Cross-validation is a statistical method of evaluating and comparing learning algorithms by dividing data into two sections: one used to learn or train a model and the other used to validate the model. In typical cross-validation, the training and validation sets must cross over in successive rounds such that each data point has a chance of being validated. The basic form of cross-validation is k-fold cross-validation. Other forms of cross-validation are special cases of k-fold cross-validation or involve repeated rounds of k-fold cross-validation. In k-fold cross-validation, the data is first partitioned into k equally (or nearly equally) sized segments or folds.
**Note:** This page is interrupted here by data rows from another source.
Lemma append_nil_r (s : string) : s +:+ "" = s.
Proof. induction s as [|a s IH]; [done|]. by rewrite append_cons, IH. Qed.

Lemma append_snoc (seg s : string) (c : ascii) :
  (seg +:+ String c "") +:+ s = seg +:+ String c s.
Proof. induction seg as [|a seg IH]; [done|]. by rewrite !append_cons, IH. Qed.

Lemma last_segment_no_dot (s seg : string) :
  str_in "." s = false → last_segment s seg = seg +:+ s.
Proof.
  revert seg. induction s as [|c s IH]; intros seg.
  - intros _. cbn [last_segment]. by rewrite append_nil_r.
  - rewrite str_in_dot_cons. intros [Hc Hs]%orb_false_iff.
    apply bool_decide_eq_false in Hc. cbn [last_segment].
    rewrite decide_False by done. rewrite IH by done. apply append_snoc.
Qed.

Lemma last_segment_after_dot (stem ext seg : string) :
  last_segment (stem +:+ String "." ext) seg = last_segment ext "".
Proof.
  revert seg. induction stem as [|c stem IH]; intros seg.
  - change ("" +:+ String "." ext) with (String "." ext). cbn [last_segment].
    by rewrite decide_True.
  - rewrite append_cons. cbn [last_segment]. case_decide; apply IH.
Qed.

Lemma str_in_dot_app (stem ext : string) : str_in "." (stem +:+ String "." ext) = true.
Proof.
  induction stem as [|c stem IH].
  - change ("" +:+ String "." ext) with (String "." ext).
    rewrite str_in_dot_cons. by rewrite bool_decide_eq_true_2.
  - rewrite append_cons, str_in_dot_cons, IH. apply orb_true_r.
Qed.

(** The type of a file is the text after its last dot, in lower case, and
    "unknown" when its name has no dot. *)
Theorem file_type_of_extension (stem ext : string) :
  str_in "." ext = false →
  file_type_of (stem +:+ String "." ext) = lower ext
  ∧ file_type_of ext = "unknown".
Proof.
  intros Hext. unfold file_type_of.
  rewrite str_in_dot_app, last_segment_after_dot, Hext.
  by rewrite last_segment_no_dot.
Qed.

(** The listing and the search agree on the type of a file whose name has
    a dot; a name without one is "unknown" to the search and its own
    lower-case spelling to the listing (when the document records no
    [file_type]). *)
Theorem listed_type_vs_search (doc : Entity) :
  doc !! "file_type" = None →
  let name := default "" (doc !! "filename") in
  (str_in "." name = true → listed_type doc = file_type_of name)
  ∧ (str_in "." name = false →
     listed_type doc = lower name ∧ file_type_of name = "unknown").
Proof.
  intros Hnone. cbv zeta. unfold listed_type, file_type_of. rewrite Hnone. cbn [default].
  split; intros Hdot; rewrite Hdot; [done|].
  by rewrite last_segment_no_dot.
Qed.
Subsequently, k iterations of training and validation are performed such that within each iteration, a different data fold is held out for validation, while the remaining k−1 folds are used for learning.

4.13. Regression Models

We have used two regression models: linear regression and k-nearest neighbors regression. Each model was run for 100 iterations, and for each iteration, the results were evaluated using ${\mathrm{R}}^2$, and a train–test split of 70–30%. The final score we present is the average of those individual scores.

5. Conclusions

Accordingly, the differences among these lines correspond to the genetic variance, and we suspect that some genetic factors invoke different body responses to HFD. Further investigations, such as quantitative trait loci (QTL) analysis and genomic studies, could find these genetic elements. These findings would prove critical factors for developing personalized medicine, as they could indicate future body responses to numerous situations early, thus preventing the development of complex diseases.